Maternal Hg exposure was measured in toenail clippings obtained either during the 2nd (n = 474, 64.8%) or 3rd (n = 258, 35.2%) trimester of pregnancy. Total toenail Hg represents a longer term index of Hg exposure over several weeks to months and is largely reflective of MeHg [37]. Previous studies have shown toenail levels of Hg to be stable over time [38,39], to be highly correlated with Hg levels in blood and hair [39,40] and to be highly correlated with fish consumption [22,37,40].

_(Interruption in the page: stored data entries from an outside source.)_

Lemma decode_field_clean text max e : e <> CloneSuspected -> never_clone (decode_field text max e).
Proof. intros He [= E]. unfold decode_field in E. repeat case_match; simplify_eq; done. Qed.
Lemma decode_field_ok text max e b : decode_field text max e = Ok b -> b64_decode text = Some b /\ (N.of_nat (length b) <= max)%N.
Proof.
  unfold decode_field. destruct (_ <? _)%N; [done|]. destruct (b64_decode text) as [b'|]; [|done]. destruct (N.ltb_spec max (N.of_nat (length b'))); [done|].
  by intros [= <-].
Qed.
Lemma credential_id_clean id raw_id : never_clone (credential_id id raw_id).
Proof.
  unfold credential_id. intros E. assert (past (raw ← decode_field raw_id MAX_CREDENTIAL_ID_LEN CredentialIdTooLong;
    id ← decode_field id MAX_CREDENTIAL_ID_LEN CredentialIdTooLong; if bool_decide (raw = []) || negb (bool_decide (raw = id)) then Err CredentialIdMismatch else Ok raw)) as Hp by by right.
  revert E. pass Hp; [|by apply decode_field_clean]. pass Hp; [|by apply decode_field_clean]. by pass Hp.
Qed.
Lemma credential_id_ok id raw_id b : credential_id id raw_id = Ok b -> b64_decode raw_id = Some b /\ b64_decode id = Some b /\ 0 < length b <= N.to_nat MAX_CREDENTIAL_ID_LEN.
Proof.
  unfold credential_id. destruct (decode_field raw_id _ _) as [raw|] eqn:E1; [|done]. cbn [mbind result_bind]. destruct (decode_field id _ _) as [id'|] eqn:E2; [|done]. cbn [mbind result_bind].
  apply decode_field_ok in E1 as [E1 Hl], E2 as [E2 _]. case_bool_decide as Hn; [done|]. cbn. case_bool_decide as He; [|done]. intros [= <-]. subst id'.
  split_and!; [done|done|destruct raw; [done|cbn; lia]|lia].
Qed.
Lemma client_data_clean json ty ch rp : never_clone (client_data_verify json ty ch rp).
Proof. unfold never_clone, client_data_verify. repeat case_match; done. Qed.
Lemma xor_diff_zero a b acc : xor_diff a b acc = 0%N -> length a = length b -> acc = 0%N /\ a = b.
Proof.
  revert b acc; induction a as [|x a IH]; intros [|y b] acc Hx Hl; cbn in *; [done..|]. apply IH in Hx as [Hx ->]; [|lia].
  apply N.lor_eq_0_iff in Hx as [-> Hx]. apply N.lxor_eq in Hx. split; [done|]. f_equal. apply (f_equal ascii_of_N) in Hx. unfold byte_of in Hx. by rewrite !ascii_N_embedding in Hx.
Qed.
Lemma bytes_ct_eq_spec a b : bytes_ct_eq a b = true -> a = b.
Proof. unfold bytes_ct_eq. destruct (Nat.eqb_spec (length a) (length b)); [|done]. intros E%N.eqb_eq. by apply xor_diff_zero in E as [_ ?]. Qed.
(** What client data says, accepted. *)
Definition client_data_of (json : bytes) (ty : string) (ch : bytes) (rp : RelyingParty) : Prop :=
  exists c, parse_client_data json = Some c /\ cd_type c = ty /\ b64_decode (cd_challenge c) = Some ch /\ cd_origin c = rp_origin rp /\
    cd_cross_origin c <> Some true /\ cd_top_origin c = None /\ cd_token_binding c <> Some "present".
Lemma client_data_ok json ty ch rp : client_data_verify json ty ch rp = Ok tt -> client_data_of json ty ch rp.
Proof.
  unfold client_data_verify, client_data_of. destruct (parse_client_data json) as [c|]; [|done]. intros E. exists c. split; [done|].
  destruct (String.eqb_spec (cd_type c) ty); [|done]. destruct (b64_decode (cd_challenge c)) as [ch'|]; [|done]. cbn [negb] in E.
  destruct (bytes_ct_eq ch' ch) eqn:Ech; [|done]. apply bytes_ct_eq_spec in Ech as ->. cbn [negb] in E. destruct (String.eqb_spec (cd_origin c) (rp_origin rp)); [|done]. cbn [negb] in E.
  case_bool_decide; [done|]. cbn [orb] in E. case_bool_decide as Ht; [done|]. case_bool_decide; [done|]. split_and!; try done. by apply eq_None_not_Some.
Qed.
Lemma authdata_clean b : never_clone (authdata_parse b).
Proof.
  assert (Clean parse_attested) as Ha.
  { intros rest. unfold never_clone, parse_attested. destruct (_ <? 18); [done|]. destruct (_ <? _)%N; [done|]. destruct (_ || _); [done|].
    set (after := drop _ _). pose proof (clean_cose after) as Hc. unfold never_clone in Hc. destruct (cose_parse after) as [[]|e]; [done|congruence]. }
  assert (Clean parse_extensions) as He by (apply clean_bind; [apply clean_peek|]; intros []; unfold skip; auto using clean_skip with clean).
  unfold authdata_parse. destruct (_ <? HEADER_LEN); [done|]. set (flags := be_value _).
  assert (Clean (attested ← attested_part flags; _ ← extensions_part flags; mret attested)) as Hp.
  { unfold attested_part, extensions_part. apply clean_bind; [destruct (has_flag _ _); auto with clean|]. intros x. apply clean_bind; [destruct (has_flag _ _)|]; auto with clean. }
  unfold never_clone in *. specialize (Hp (drop HEADER_LEN b)). unfold never_clone in Hp. destruct ((attested_part flags ≫= _) (drop HEADER_LEN b)) as [[a [|]]|e]; [done..|congruence].
Qed.
Lemma parse_stored_clean b : never_clone (parse_stored b).
Proof. unfold never_clone, parse_stored. pose proof (clean_cose b) as Hc. unfold never_clone in Hc. destruct (cose_parse b) as [[key [|c rest]]|e]; [done..|]. congruence. Qed.

(** What [check_auth_data_common] asks of authenticator data. *)
Definition verified_user (ad : AuthData) (rp : RelyingParty) : Prop :=
  ad_rp_id_hash ad = sha256 (rp_id rp) /\ has_flag (ad_flags ad) UP = true /\ has_flag (ad_flags ad) UV = true /\
  (has_flag (ad_flags ad) BS = true -> has_flag (ad_flags ad) BE = true).
Lemma auth_data_common_ok ad rp : check_auth_data_common ad rp = Ok tt -> verified_user ad rp.
Proof.
  unfold check_auth_data_common, verified_user. case_bool_decide; [|done]. cbn [negb]. destruct (has_flag _ UP); [|done]. destruct (has_flag _ UV); [|done].
  destruct (has_flag _ BS), (has_flag _ BE); done.
Qed.
Lemma auth_data_common_clean ad rp : never_clone (check_auth_data_common ad rp).
Proof. unfold never_clone, check_auth_data_common. repeat case_match; done. Qed.
End checks.

(** C11: an assertion counts only if this passkey signed it, here, now, for
    this. Whenever a ceremony is accepted, and whenever it is refused because
    the counter says the passkey is cloned, the response named the stored
    credential; its client data is an assertion's, of the challenge sent,
    from this origin and no other; its authenticator data is for this relying
    party, with the user present and verified; and the stored key verified
    the signature over both. The counter rule alone then decides. So no
    forged response gets a passkey flagged. *)
Theorem assertion_signed `{Minicbor, Ring, ClientDataParser, Base64, Sha256} rp challenge stored handle resp :
  let v := verify_assertion rp challenge stored handle resp in
  (exists ok, v = Ok ok) \/ v = Err CloneSuspected ->
  b64_decode (ar_raw_id resp) = Some (sc_credential_id stored) /\
  exists client_data auth_data signature ad key,
    b64_decode (ar_client_data_json resp) = Some client_data /\ b64_decode (ar_authenticator_data resp) = Some auth_data /\
    b64_decode (ar_signature resp) = Some signature /\
    client_data_of client_data TYPE_GET challenge rp /\
    authdata_parse auth_data = Ok ad /\ verified_user ad rp /\ ad_attested ad = None /\
    has_flag (ad_flags ad) BE = sc_backup_eligible stored /\
    parse_stored (sc_public_key_cose stored) = Ok key /\ ck_alg key = sc_alg stored /\
    ring_verify (ck_key key) (auth_data ++ sha256 (String.string_of_list_ascii client_data)) signature = true /\
    v = counter_rule stored ad.
Proof.
  cbv zeta. intros Hp. change (past (verify_assertion rp challenge stored handle resp)) in Hp. unfold verify_assertion in *.
  pass Hp. pass Hp; [|apply credential_id_clean]. apply credential_id_ok in E0 as (Eraw & _). pass Hp. apply negb_false_iff, bool_decide_eq_true in E0 as ->.
  pass Hp. 2: { destruct (ar_user_handle resp) as [uh|]; [|done]. intros E1. assert (past (uh ← decode_field uh MAX_USER_HANDLE_LEN UserHandleMismatch;
    if bool_decide (uh = handle) then Ok tt else Err UserHandleMismatch)) as Hq by by right. revert E1. pass Hq; [|by apply decode_field_clean]. by case_bool_decide. }
  pass Hp; [|by apply decode_field_clean]. apply decode_field_ok in E1 as [Ecd _]. pass Hp; [|by apply decode_field_clean]. apply decode_field_ok in E1 as [Ead _].
  pass Hp; [|by apply decode_field_clean]. apply decode_field_ok in E1 as [Esig _]. pass Hp; [|apply client_data_clean]. destruct x3. apply client_data_ok in E1.
  pass Hp; [|apply authdata_clean]. pass Hp; [|apply auth_data_common_clean]. destruct x4. apply auth_data_common_ok in E3.
  pass Hp. apply bool_decide_eq_false in E4. pass Hp. apply negb_false_iff, Bool.eqb_prop in E5. pass Hp; [|apply parse_stored_clean].
  pass Hp. apply negb_false_iff, bool_decide_eq_true in E7. pass Hp; [|unfold never_clone, cose_verify; by destruct (ring_verify _ _ _)].
  split; [done|]. do 5 eexists. split_and!; try done; [by apply eq_None_not_Some|]. revert E8. unfold cose_verify. by destruct (ring_verify _ _ _).
Qed.

(** ** A passkey in full: P-256's base point, attested and then used *)

Definition some_passkey_cose : bytes := map ascii_of_N
  [0xa5; 0x01; 0x02; 0x03; 0x26; 0x20; 0x01; 0x21; 0x58; 0x20;
   0x6b; 0x17; 0xd1; 0xf2; 0xe1; 0x2c; 0x42; 0x47; 0xf8; 0xbc; 0xe6; 0xe5; 0x63; 0xa4; 0x40; 0xf2; 0x77; 0x03; 0x7d; 0x81; 0x2d; 0xeb; 0x33; 0xa0; 0xf4; 0xa1; 0x39; 0x45; 0xd8; 0x98; 0xc2; 0x96;
   0x22; 0x58; 0x20;
   0x4f; 0xe3; 0x42; 0xe2; 0xfe; 0x1a; 0x7f; 0x9b; 0x8e; 0xe7; 0xeb; 0x4a; 0x7c; 0x0f; 0x9e; 0x16; 0x2b; 0xce; 0x33; 0x57; 0x6b; 0x31; 0x5e; 0xce; 0xcb; 0xb6; 0x40; 0x68; 0x37; 0xbf; 0x51; 0xf5]%N.
Definition some_rp : RelyingParty := mkRp "ci.example" "https://ci.example" "Scarab".
(** Digests padded to their width, text as its bytes, client data as three
    fields between bars, and a verifier that wants the message itself. *)
Definition padded_digests : Sha256 := fun s => take 32 (String.list_ascii_of_string s ++ List.repeat (ascii_of_N 0) 32).
Definition plain_base64 : Base64 := {| b64_decode s := Some (String.list_ascii_of_string s); b64_encode b := String.string_of_list_ascii b |}.
Definition barred_client_data : ClientDataParser := fun b =>
  match Text.split "|" (String.string_of_list_ascii b) with
  | [ty; ch; origin] => Some (mkClientData ty ch origin None None None)
  | _ => None
  end.
Definition echo_ring : Ring := fun _ msg sig => bool_decide (sig = msg).
Definition auth_data_with (flags count : N) (tail : bytes) : bytes :=
  @rp_id_hash padded_digests some_rp ++ map ascii_of_N [flags; 0; 0; 0; count]%N ++ tail.
Definition some_attested : bytes := List.repeat (ascii_of_N 7) 16 ++ map ascii_of_N [0; 4]%N ++ String.list_ascii_of_string "key1" ++ some_passkey_cose.
Definition some_attestation : bytes :=
  let auth_data := auth_data_with 0x45 0 some_attested in
  ascii_of_N 0xa3 :: ascii_of_N 0x63 :: String.list_ascii_of_string "fmt" ++ ascii_of_N 0x64 :: String.list_ascii_of_string "none" ++
  ascii_of_N 0x67 :: String.list_ascii_of_string "attStmt" ++ ascii_of_N 0xa0 :: ascii_of_N 0x68 :: String.list_ascii_of_string "authData" ++
  ascii_of_N 0x58 :: ascii_of_N (N.of_nat (length auth_data)) :: auth_data.
Definition some_registration : RegistrationResponse :=
  mkRegistration "key1" "key1" "public-key" "webauthn.create|nonce|https://ci.example" (String.string_of_list_ascii some_attestation) ["usb"; "carrier-pigeon"; "usb"].
Definition some_stored : StoredCredential := mkStored (String.list_ascii_of_string "key1") some_passkey_cose Es256 4 false.
Definition some_assertion (count : N) : AuthenticationResponse :=
  let auth_data := auth_data_with 0x05 count [] in
  let client_data := "webauthn.get|nonce|https://ci.example" in
  mkAuthentication "key1" "key1" "public-key" client_data (String.string_of_list_ascii auth_data)
    (String.string_of_list_ascii (auth_data ++ padded_digests client_data)) None.
Definition some_nonce : bytes := String.list_ascii_of_string "nonce".
Definition run_assertion : N -> Result WebauthnError AssertionOk := fun count =>
  @verify_assertion plain_cbor echo_ring barred_client_data plain_base64 padded_digests some_rp some_nonce some_stored [] (some_assertion count).
Definition run_registration : Result WebauthnError NewCredential :=
  @verify_registration plain_cbor barred_client_data plain_base64 padded_digests some_rp some_nonce some_registration.
Example some_assertion_accepted : run_assertion 5 = Ok (mkAssertionOk 5 false false).
Proof. by vm_compute. Qed.
Example some_assertion_stale : run_assertion 4 = Err CloneSuspected.
Proof. by vm_compute. Qed.
Example some_registration_accepted : nc_transports <$> run_registration = Ok ["usb"].
Proof. by vm_compute. Qed.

We performed mercury assays using the Direct Mercury Analyzer 80 (Milestone Inc., Monroe, CT). This automatic mercury analyzer requires no sample digestion or pretreatment. The cleaned sample [41] of toenail was weighed into a nickel boat, thermally decomposed, amalgamated, and the released mercury measured by atomic absorption spectroscopy at 253.7 nm as a function of mercury concentration. Samples were analyzed by using an aqueous calibration curve. Quality control steps included daily calibration with verification of a high and low concentration standard for each working range, a procedural blank, and Certified Reference material GBW 07601 (human hair; Institute of Geophysical and Geochemical Exploration, Langfang, Hebei Province, People’s Republic of China). The detection limit (DL) for the mercury analysis was 0.5 x 10−3 μg. The DL for the sample varied according to sample weight. Sample weight varied from 0.007 g to 0.081 g and the DL varied from 0.006 μg/g to 0.077 μg/g (mean = 0.018 μg/g). Mercury recovery from the standard using this procedure was 86% - 120%, with intraday precision varying from 1.2% RSD to 9% RSD. Interday precision was 6.5%. Hg values in the present sample ranged from 0.0 – 1.9 μg/g.

Psychosocial stress

Participants completed the Crisis in Family Systems [42] questionnaire which has been translated and validated in Spanish [43] to indicate stressful life events they had experienced over the past six months. The CRISYS questionnaire asks participants to indicate whether or not they experienced potentially stressful life events in 11 domains (financial; legal; career; relationships; safety in the home; safety in the community; medical issues pertaining to respondent; medical issues pertaining to close others; home issues; difficulties with authority; prejudice). In addition, participants indicated the valence of all experienced events, i.e. whether or not they perceived a certain event negatively or not. Participants were coded as having experienced any or no negative life events in each one of the 11 domains as done previously [44]. A sum score was created by counting the number of domains for which participants endorsed any negative events, resulting in possible scores from 0 (no negative events endorsed) to 11 (at least one negative event endorsed in each domain). In this sample, participants reported negative events in an average of 2.27 ± 1.6 domains (range 0-8). The CRISYS has previously been shown to have good test-retest reliability and to be a valid measure of life events [43]. It has furthermore been linked to health outcomes in a dose-response manner, such that exposure to negative life events in multiple domains is associated with worsening health outcomes [44], and has previously been linked to disrupted cortisol rhythms [45].

Diurnal cortisol

All women collected saliva samples at home for the assessment of salivary cortisol. Saliva samples were collected when women were on average 19.52 ± 3.00 weeks pregnant. To capture the diurnal variation in cortisol production, participants were instructed to collect five saliva samples into tubes using the passive drool technique [46] on each of two consecutive days. Prior to sample collection, research staff instructed women to provide samples when they awoke (“when you open your eyes”), 45 minutes after waking, 4 hours after waking, 10 hours after waking, and at bedtime (“right before getting into bed”). Participants followed these instructions well, collecting their five saliva samples an average of .13 ± .28, .99 ± .40, 4.50 ± .74, 10.70 ± 1.20, and 15.21 ± 1.29 hours following waking. After collecting each sample, women recorded the collection time on the tube and in a diary. Participants were instructed not to eat, brush their teeth, or drink liquids for at least 15 minutes before providing a sample and not drink caffeinated beverages before collecting the first two samples. Women were asked to refrigerate samples until pickup on the third day after which they were stored at -70° C until shipment on dry ice to the laboratory of Dr. Clemens Kirschbaum in Dresden, Germany for assay. Samples were assayed in duplicates using a commercially available chemi-luminescence assay (IBL; Hamburg, Germany) with sensitivity of ~0.16 ng/ml. Intra- and interassay coefficients of variation were < 8%.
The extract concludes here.